Pays où la démocratie est enracinée depuis des décennies, "le Sénégal ne présente pas les mêmes vulnérabilités que ses voisins", assure Sambe. Quoique sa démocratie ait été mise à rude épreuve en 2012 par des violences pré-élecotrales, le pays a vite fait de renouer avec les pures traditions démocratiques qu'il a toujours entretenues depuis le très symbolique départ volontaire du pouvoir du premier président du pays, Leopold Sedar Senghor, fin 1980.

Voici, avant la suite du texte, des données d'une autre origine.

(* ===== verification/PlayProps.v ===== *)
(** * PlayProps: the correctness of the client, and of the server around its threads

    The theorems about client.c, about [main] and the signal handler of server.c,
    and about print-helpers.c and resource-usage.c. *)
From Stdlib Require Import Ascii String.
From stdpp Require Import prelude gmultiset strings.
From S2P Require Import Prelude CMonad CString SecretCode SecretCodeRefine Messages.
From S2P Require Import Server ServerRefine Client ClientRefine PrintHelpers ResourceUsage.
From S2P Require Import ServerMain ServerMainRefine.

(** ** The client *)

(** C5: the two programs fit.  Let [game] be the game that the
    user's lines [guesses] make.  Then there are messages, one for every prompt
    of the game, such that the serving thread answers them with the texts of that
    game and reads them all, and the client, given these texts and the user's
    lines, sends exactly these messages, prints what the texts say and comes to
    its end. *)
Theorem client_server_fit (s0 : srv) (c0 : cli) rands fuel fuel' secret tail guesses lines texts won rest :
  counters_ok s0 → s_held s0 = [] → valid_code secret → Forall typeable guesses →
  game 10 1 secret (block_text <$> guesses) = Some (lines, texts, won, rest) →
  (length guesses < fuel)%nat → (length texts + 5 ≤ fuel')%nat →
  ∃ messages unused,
    length messages = length (prompts texts) ∧
    wp (pthread_routine rands fuel (secret ++ NUL :: tail))
      (λ _ s', s_conn s' = Conn [] [] (sent (s_conn s0) ++ blocks (session_texts texts won)) ∧
         s_log s' = s_log s0 ++ session_log secret lines won)
      (set_s_conn (Conn (Chunk <$> messages) [] (sent (s_conn s0))) s0) ∧
    wp (client_loop fuel')
      (λ _ c', c_conn c' = Conn [] [] (sent (c_conn c0) ++ concat messages) ∧
         c_stdout c' = c_stdout c0 ++ concat (printed <$> session_texts texts won) ∧
         c_stdin c' = unlines unused ++ c_stdin c0)
      (set_stdin (unlines guesses ++ c_stdin c0)
        (set_c_conn (Conn (Chunk ∘ block_text <$> session_texts texts won) [] (sent (c_conn c0))) c0)).
Proof.
  intros Hok Hh Hsec Hty Hgame Hf Hf'.
  destruct (game_speaks _ _ _ _ _ _ _ _ Hgame) as [Hfit Hgo].
  destruct (game_replies _ _ _ _ _ _ Hty Hgame) as (used & unused & -> & Hlen & Hg).
  apply Forall_app in Hty as [Hty _].
  set (messages := zip_with reply (prompts texts) used). exists messages, unused.
  assert (length messages = length used) as Hml by (unfold messages; rewrite length_zip_with; lia).
  split; [lia|]. split.
  - eapply wp_mono; [eapply (wp_routine_ok (set_s_conn (Conn (Chunk <$> messages) [] (sent (s_conn s0))) s0)
      rands fuel secret tail messages); try done|].
    + apply Forall_forall. intros m (i & p & u & -> & Hp%list_elem_of_lookup_2 & Hu%list_elem_of_lookup_2)%elem_of_lookup_zip_with_1.
      rewrite Forall_forall in Hty. apply reply_length; [|by apply Hty].
      apply list_elem_of_filter in Hp as [_ Hp]. rewrite Forall_forall in Hfit. by apply Hfit.
    + rewrite Hml. rewrite length_app in Hf. lia.
    + intros _ s' ->. done.
  - eapply wp_mono; [apply (wp_session (set_c_conn (Conn (Chunk ∘ block_text <$> session_texts texts won) []
      (sent (c_conn c0))) c0) texts won used unused); done || lia|].
    intros _ c' ->. done.
Qed.

(** A game with an invalid guess, a wrong one and the right one. *)
Definition fit_guesses : list (list ascii) := [chars "ABC"; chars "ABBA"; chars "ABCD"].
Definition fit_texts : list (list ascii) :=
  [GP_GUESS_REQ; GP_GUESS_INV; GP_GUESS_FBK ++ feedback_message 1 2 0;
   GP_GUESS_REQ; GP_GUESS_FBK ++ feedback_message 2 4 0].
Definition srv_new : srv := Srv (Conn [] [] []) 0 [] 0 0 0 [].
Definition cli_new : cli := Cli (Conn [] [] []) [] [] [] 0.

Lemma client_server_fit_witness :
  ∃ messages unused,
    length messages = 3%nat ∧
    wp (pthread_routine (λ _, 0) 4 (chars "ABCD" ++ NUL :: []))
      (λ _ s', s_conn s' = Conn [] [] (blocks (session_texts fit_texts true)) ∧
         s_log s' = session_log (chars "ABCD") [ClientGuess (chars "ABBA"); ServerHint 2 0;
           ClientGuess (chars "ABCD"); ServerHint 4 0] true)
      (set_s_conn (Conn (Chunk <$> messages) [] []) srv_new) ∧
    wp (client_loop 10)
      (λ _ c', c_conn c' = Conn [] [] (concat messages) ∧
         c_stdout c' = concat (printed <$> session_texts fit_texts true) ∧
         c_stdin c' = unlines unused ++ [])
      (set_stdin (unlines fit_guesses ++ [])
        (set_c_conn (Conn (Chunk ∘ block_text <$> session_texts fit_texts true) [] []) cli_new)).
Proof.
  apply (client_server_fit srv_new cli_new (λ _, 0) 4 10 (chars "ABCD") [] fit_guesses
    [ClientGuess (chars "ABBA"); ServerHint 2 0; ClientGuess (chars "ABCD"); ServerHint 4 0]
    fit_texts true []); try reflexivity.
  - unfold counters_ok. simpl. lia.
  - by apply (bool_decide_unpack _).
  - by apply (bool_decide_unpack _).
  - simpl. lia.
Defined.

(** The client ignores the result of [receive_message]: once the server
    is gone and nothing more can be read, the loop never ends, whatever the
    bound on its rounds. *)
Theorem client_lost_connection fuel (s : cli) : reads (c_conn s) = [] → client_loop fuel s = NoFuel.
Proof. apply client_spins. Qed.

Lemma client_lost_connection_witness : client_loop 500 cli_new = NoFuel.
Proof. apply (client_lost_connection 500 cli_new). reflexivity. Defined.

(** A block that is displayed and holds no NUL is printed past its end. *)
Theorem client_display_overread fuel (s : cli) m rs :
  reads (c_conn s) = Chunk (GP_DISP_MSG ++ m) :: rs → length m = 185%nat → NUL ∉ m →
  client_loop (S fuel) s = UB.
Proof. apply client_overread. Qed.

(** At the end of the input the prompt of the server is sent back as the guess. *)
Theorem client_echoes_prompt prompt text (s : cli) :
  fits text → CR ∉ text → NEWLINE ∉ text → c_stdin s = [] → writes (c_conn s) = [] →
  wp (submit_guess prompt (block_text text))
    (λ _ s', s' = set_c_conn (Conn (reads (c_conn s)) [] (sent (c_conn s) ++ block_text text))
       (add_stdout prompt s)) s.
Proof. apply wp_submit_eof. Qed.

(** ** The main thread of the server *)

Lemma safe_attempts works calls (k : C srv_main ()) Q (E : srv_main → Prop) (I : srv_main → Prop) s :
  (∀ s name, I s → E (add_m_stderr name s)) → (∀ m s, I s → I (add_inited m s)) →
  (∀ b s, I s → I (set_listening b s)) → (∀ s, I s → safe k Q E s) → I s →
  safe (foldr (λ c m, attempt works c;; m) k calls) Q E s.
Proof.
  intros HE Hi Hl Hk. revert s. induction calls as [|c calls IH]; intros s HI; cbn [foldr]; [by apply Hk|].
  apply safe_bind. unfold attempt. destruct (works c).
  - apply safe_wp. destruct c; first [apply wp_ret | apply wp_modify]; apply IH; auto.
  - apply safe_bind, safe_wp, wp_modify, safe_exit. by apply HE.
Qed.

(** The array [secret_code] of the main thread: a code, or zeros when each client
    is given one of its own. *)
Definition secret_array (a : list ascii) : Prop :=
  a = replicate 5 NUL ∨ ∃ code, valid_code code ∧ a = code ++ [NUL].

Lemma wp_any_arguments prog port rest (s : srv_main) :
  in_int (atoi_Z port) = true → Forall (λ a, NUL ∉ a) rest →
  wp (server_arguments (prog :: port :: rest)) (λ r s', s' = s ∧ secret_array r.2) s.
Proof.
  intros Hp Hr. destruct rest as [|code rest].
  - unfold server_arguments, atoi, chk. rewrite Hp. apply wp_bind, wp_ret, wp_ret. split; [done|by left].
  - apply Forall_cons in Hr as [Hc _]. apply wp_arguments; [done..|]. split; [done|].
    case_bool_decide; [right; eauto|by left].
Qed.

(** Where the process, or its main thread, may end: before the server listens, or
    in the loop, where every thread was given the secret code. *)
Definition server_ended (s : srv_main) : Prop :=
  s_held (m_srv s) = [] ∧ (m_threads s = [] ∧ m_args s = 0 ∨
    ∃ secret, secret_array secret ∧ main_ended secret s).

(** The error paths: when the status file gives its two values and a signal comes
    only while the main thread holds no mutex, then for every outcome of the calls
    that set the server up and every sequence of events of the accept loop, with any
    work of the threads in between, the main thread does nothing undefined in as many
    rounds as the fuel allows.  When it ends it holds no mutex; the argument blocks of
    all earlier rounds were freed or given to a thread, and each of these has the
    same secret code, a valid one or none. *)
Theorem server_loop_safe works os fuel prog port rest peak current (s : srv_main) :
  in_int (atoi_Z port) = true → Forall (λ a, NUL ∉ a) rest →
  readable os (chars "VmPeak") peak → readable os (chars "VmSize") current →
  idle (m_srv s) → Forall event_ok (m_events s) → m_args s = 0 → m_threads s = [] →
  safe (server_main works os fuel (prog :: port :: rest)) (λ _ _, False) server_ended s.
Proof.
  intros Hp Hr Hpeak Hcur Hi He Ha Ht. apply safe_bind, safe_wp.
  eapply wp_mono; [by apply wp_any_arguments|]. intros [n secret] s' [-> Hsec]. cbn [snd] in Hsec.
  apply safe_bind.
  set (I := λ s' : srv_main, idle (m_srv s') ∧ Forall event_ok (m_events s') ∧ m_args s' = 0 ∧ m_threads s' = []).
  change (server_setup works n) with
    (foldr (λ c m, attempt works c;; m) (shared_call (log ServerStarted)) (setup_calls n)).
  apply (safe_attempts works _ _ _ _ I); [| | |  |done].
  - intros s' name ([Hh _] & _ & Ha' & Ht'). split; [done|]. by left.
  - by intros m s' H.
  - by intros b s' H.
  - intros s' ([Hh Hn] & He' & Ha' & Ht'). apply safe_wp, wp_shared, wp_log.
    eapply safe_conseq; [eapply (safe_main_loop os secret fuel peak current); [done..|]|by intros|].
    + constructor; [done|done|done|]. cbn. by rewrite Ht'.
    + intros s2 Hs2. split; [apply Hs2|]. right. eauto.
Qed.

(** A server with one slow client in its way: three clients come, the last one is
    not served for want of a thread, then the user ends the server. *)
Definition status_text : list ascii :=
  unlines [chars "Name: server"; chars "VmPeak:     4536 kB"; chars "VmSize:     4412 kB"].
Definition os_example : shutdown_os :=
  ShutdownOs (0, 4000) (0, 8000) (Some status_text) (replicate 128 NUL) true (λ _, true).
Definition srv_main_new (events : list round_event) : srv_main := SrvMain srv_new events [] [] 0 [] false false.
Definition ex_events : list round_event :=
  [Arrives (Conn [] [] []) true (set_now 1); MallocFails; Arrives (Conn [] [WriteErr true] []) true id;
   AcceptFails; Arrives (Conn [] [] []) false id; Interrupted SIGINT id].

Lemma readable_peak : readable os_example (chars "VmPeak") 4536.
Proof.
  split; [done|]. exists status_text. split; [done|]. left.
  exists [chars "Name: server"], (chars ":     "), (chars " kB"), (unlines [chars "VmSize:     4412 kB"]).
  split_and!; first [by apply (bool_decide_unpack _) | done | vm_compute; lia].
Qed.

Lemma readable_size : readable os_example (chars "VmSize") 4412.
Proof.
  split; [done|]. exists status_text. split; [done|]. left.
  exists [chars "Name: server"; chars "VmPeak:     4536 kB"], (chars ":     "), (chars " kB"), [].
  split_and!; first [by apply (bool_decide_unpack _) | done | vm_compute; lia].
Qed.

Lemma server_loop_safe_witness :
  safe (server_main (λ _, true) os_example 7 [chars "server"; chars "6543"; chars "ABCD"]) (λ _ _, False)
    server_ended (srv_main_new ex_events).
Proof.
  apply (server_loop_safe (λ _, true) os_example 7 (chars "server") (chars "6543") [chars "ABCD"] 4536 4412);
    try reflexivity.
  - by apply (bool_decide_unpack _).
  - apply readable_peak.
  - apply readable_size.
  - split; [done|]. cbn. lia.
  - repeat apply Forall_cons_2; [..|apply Forall_nil_2]; cbn; try done; [|by split; [left|]].
    intros x [Hh _]. split; [done|]. cbn. lia.
Defined.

"Le Sénégal est d'autant plus une cible pour les terroristes qu'on reproche à sa gouvernance d'être l'amie des Occidentaux, eux-mêmes considérés comme des ennemis. Le Sénégal participe activement, en outre, à la Mission de l'ONU au Mali, qui traque les groupes terroristes, en même temps qu'il est partie intégrante de la coalition de plus de trente pays musulmans, l'Arabie Saoudite en tête, contre le terrorisme", soutient Serigne Saliou Samm.

Quoique bordé par l'océan, et partageant de ce fait, moins de frontières terrestres avec les pays de la sous-région, "cela ne le prémunit, tout de même, pas de la contagion terroriste", soutient, dans une déclaration à Anadolu, l'éditorialiste et africaniste Hichem Ben Yaïche. "On assiste à un phénomène de déculturation et de perte de repères. C'est pour cela que l'Afrique est touchée".

Pour l'expert tunisien qui dirige une série de magazines sur le continent noir. "Le pays est au coeur d'une stratégie sécuritaire. Il y a un éveil complet de l'appareil militaire et sécuritaire. Le Sénégal craint d'être frappé. Depuis l'attentat du Burkina Faso et de la Côte d'Ivoire, ils sont en alerte."

Le risque d'une attaque imminente aurait en outre, été notifié à Dakar, par les services français et américains, selon Serigne Samm, citant des sources sécuritaires sénégalaises. Des descentes de police ont régulièrement lieu, aboutissant à l'arrestation d'éléments suspects.

Le pays a également renforcé sa collaboration sécuritaire avec les pays limitrophes. "Des dispositions idoines ont été prises au niveau des frontières et le partage de renseignements avec les pays voisins est de mise." a déclaré laconiquement à Anadolu, Bakoun Kanté conseiller au ministère de la Sécurité et de la Protection Civile du Mali, un pays frontalier du Sénégal. "La collaboration entre les différents pays est plus qu'une nécessité si l'on veut combattre efficacement le terrorisme"

Une réunion des ministres de l’Intérieur de la zone Union monétaire ouest africaine (UEMOA) a abouti, le 5 juin dernier à Dakar, à l’adoption d'une quinzaine de mesures pour renforcer la coopération des huit Etats membres contre le terrorisme. Parmi ces mesures, la création de patrouilles mixtes aux frontières et la mise en place de papiers biométriques dans les pays de la sous-région.

Le ministre des Affaires étrangères sénégalais a souligné mardi que l'objectif de ce forum sur la paix et la sécurité en Afrique est, entre autres, de «Faire de Dakar la capitale africaine de la réflexion stratégique sur les enjeux de paix et de sécurité en Afrique». NDiaye a également rappelé que la manifestation verra outre la participation d’une quinzaine de chefs d’Etats africains celle de pays et organisations tels «l’Union européenne, les pays du conseil de coopération du Golfe, la Turquie, les USA et le Canada».

"Je ne m’attends pas à grand-chose de ce forum. Ce sera, sans doute, des déclarations d’intention, une démonstration de force qui ne seront pas suivies de mesures concrètes. Or pour vaincre ce fléau, il faut des décisions politiques", a conclut Siamm, en précisant que le fait pour les pays de la sous-région d'être plus ou moins concernés par le terrorisme, en dépit de son caractère global, demeure un obstacle à la mise en oeuvre de décisions communes, coûteuses ou impopulaires.